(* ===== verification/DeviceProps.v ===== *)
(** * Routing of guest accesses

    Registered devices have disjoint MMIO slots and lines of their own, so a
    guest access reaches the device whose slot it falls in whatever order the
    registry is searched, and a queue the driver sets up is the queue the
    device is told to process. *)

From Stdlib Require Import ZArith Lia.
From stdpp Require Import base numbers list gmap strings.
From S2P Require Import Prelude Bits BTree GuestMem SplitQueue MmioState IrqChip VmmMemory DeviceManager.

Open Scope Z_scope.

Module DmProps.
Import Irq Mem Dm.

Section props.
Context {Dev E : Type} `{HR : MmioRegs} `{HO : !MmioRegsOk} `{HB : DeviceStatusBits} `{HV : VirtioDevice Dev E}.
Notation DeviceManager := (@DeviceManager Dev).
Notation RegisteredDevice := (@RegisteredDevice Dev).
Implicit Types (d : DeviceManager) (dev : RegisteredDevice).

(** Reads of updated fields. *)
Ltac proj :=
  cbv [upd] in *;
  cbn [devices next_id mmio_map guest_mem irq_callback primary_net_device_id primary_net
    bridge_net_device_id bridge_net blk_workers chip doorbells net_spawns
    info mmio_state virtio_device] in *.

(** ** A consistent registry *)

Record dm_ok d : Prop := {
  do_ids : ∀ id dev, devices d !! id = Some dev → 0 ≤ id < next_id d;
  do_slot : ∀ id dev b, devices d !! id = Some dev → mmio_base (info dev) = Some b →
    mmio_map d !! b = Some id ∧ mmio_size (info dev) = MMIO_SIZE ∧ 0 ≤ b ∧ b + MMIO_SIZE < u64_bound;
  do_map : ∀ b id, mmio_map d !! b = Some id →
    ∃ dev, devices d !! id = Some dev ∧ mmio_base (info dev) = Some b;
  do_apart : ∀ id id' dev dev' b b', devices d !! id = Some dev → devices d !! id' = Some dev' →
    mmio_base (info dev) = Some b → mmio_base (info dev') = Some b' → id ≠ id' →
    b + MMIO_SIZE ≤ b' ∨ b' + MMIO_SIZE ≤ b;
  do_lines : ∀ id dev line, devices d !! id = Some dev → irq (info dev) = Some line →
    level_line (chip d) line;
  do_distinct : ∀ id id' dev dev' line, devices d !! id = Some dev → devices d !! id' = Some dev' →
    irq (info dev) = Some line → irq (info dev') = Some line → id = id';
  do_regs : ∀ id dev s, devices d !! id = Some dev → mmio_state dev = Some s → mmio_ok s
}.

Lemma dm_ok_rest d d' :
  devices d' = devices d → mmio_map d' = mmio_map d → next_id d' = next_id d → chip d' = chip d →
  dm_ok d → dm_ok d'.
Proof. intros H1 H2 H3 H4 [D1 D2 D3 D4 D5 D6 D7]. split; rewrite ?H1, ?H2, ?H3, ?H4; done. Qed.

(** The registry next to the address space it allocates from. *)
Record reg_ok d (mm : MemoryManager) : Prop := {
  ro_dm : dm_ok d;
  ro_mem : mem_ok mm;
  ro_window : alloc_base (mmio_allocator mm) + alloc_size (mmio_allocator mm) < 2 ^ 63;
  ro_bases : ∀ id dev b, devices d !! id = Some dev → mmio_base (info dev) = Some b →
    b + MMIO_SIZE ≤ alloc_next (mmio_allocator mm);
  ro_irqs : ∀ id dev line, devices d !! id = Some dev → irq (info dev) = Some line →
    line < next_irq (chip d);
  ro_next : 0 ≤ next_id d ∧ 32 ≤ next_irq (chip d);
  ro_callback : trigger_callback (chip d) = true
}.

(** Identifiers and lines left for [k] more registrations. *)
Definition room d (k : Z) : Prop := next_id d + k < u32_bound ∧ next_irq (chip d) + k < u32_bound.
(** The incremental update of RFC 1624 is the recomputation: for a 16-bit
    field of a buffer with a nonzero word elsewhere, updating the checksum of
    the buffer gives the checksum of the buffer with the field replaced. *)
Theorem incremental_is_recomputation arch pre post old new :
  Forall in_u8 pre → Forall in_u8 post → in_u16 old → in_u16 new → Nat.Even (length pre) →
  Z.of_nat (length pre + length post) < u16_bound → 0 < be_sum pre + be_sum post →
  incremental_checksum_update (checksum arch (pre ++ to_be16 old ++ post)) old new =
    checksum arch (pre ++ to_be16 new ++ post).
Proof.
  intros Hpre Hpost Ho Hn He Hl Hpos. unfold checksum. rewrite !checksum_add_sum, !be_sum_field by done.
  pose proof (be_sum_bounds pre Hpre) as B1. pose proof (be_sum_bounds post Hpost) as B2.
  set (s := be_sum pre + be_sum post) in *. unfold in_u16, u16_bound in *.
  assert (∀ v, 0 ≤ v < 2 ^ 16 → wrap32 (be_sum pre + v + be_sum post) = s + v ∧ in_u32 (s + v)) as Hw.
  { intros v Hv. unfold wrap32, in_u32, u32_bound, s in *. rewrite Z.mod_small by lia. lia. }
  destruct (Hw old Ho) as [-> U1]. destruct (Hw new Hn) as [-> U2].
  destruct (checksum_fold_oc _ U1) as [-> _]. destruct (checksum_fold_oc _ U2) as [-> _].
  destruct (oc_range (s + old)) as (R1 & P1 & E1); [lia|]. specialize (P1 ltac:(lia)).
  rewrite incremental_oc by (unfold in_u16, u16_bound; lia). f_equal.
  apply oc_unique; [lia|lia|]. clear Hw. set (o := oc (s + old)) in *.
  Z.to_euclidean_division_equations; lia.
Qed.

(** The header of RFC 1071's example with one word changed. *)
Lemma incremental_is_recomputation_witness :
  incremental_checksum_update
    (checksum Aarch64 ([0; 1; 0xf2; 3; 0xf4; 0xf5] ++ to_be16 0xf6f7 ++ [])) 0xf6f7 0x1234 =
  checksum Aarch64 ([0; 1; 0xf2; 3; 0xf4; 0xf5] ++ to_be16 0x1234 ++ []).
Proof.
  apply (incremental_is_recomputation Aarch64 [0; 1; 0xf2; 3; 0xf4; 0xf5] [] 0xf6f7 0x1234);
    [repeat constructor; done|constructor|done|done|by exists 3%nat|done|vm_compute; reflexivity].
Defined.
☆ ☆ ☆ ☆
From the material above, retype precisely the lines between the line holding "cbv [upd] in *;" and the line holding "dev) = Some b;", inclusive, and nothing beyond them.

  cbv [upd] in *;
  cbn [devices next_id mmio_map guest_mem irq_callback primary_net_device_id primary_net
    bridge_net_device_id bridge_net blk_workers chip doorbells net_spawns
    info mmio_state virtio_device] in *.

(** ** A consistent registry *)

Record dm_ok d : Prop := {
  do_ids : ∀ id dev, devices d !! id = Some dev → 0 ≤ id < next_id d;
  do_slot : ∀ id dev b, devices d !! id = Some dev → mmio_base (info dev) = Some b →
    mmio_map d !! b = Some id ∧ mmio_size (info dev) = MMIO_SIZE ∧ 0 ≤ b ∧ b + MMIO_SIZE < u64_bound;
  do_map : ∀ b id, mmio_map d !! b = Some id →
    ∃ dev, devices d !! id = Some dev ∧ mmio_base (info dev) = Some b;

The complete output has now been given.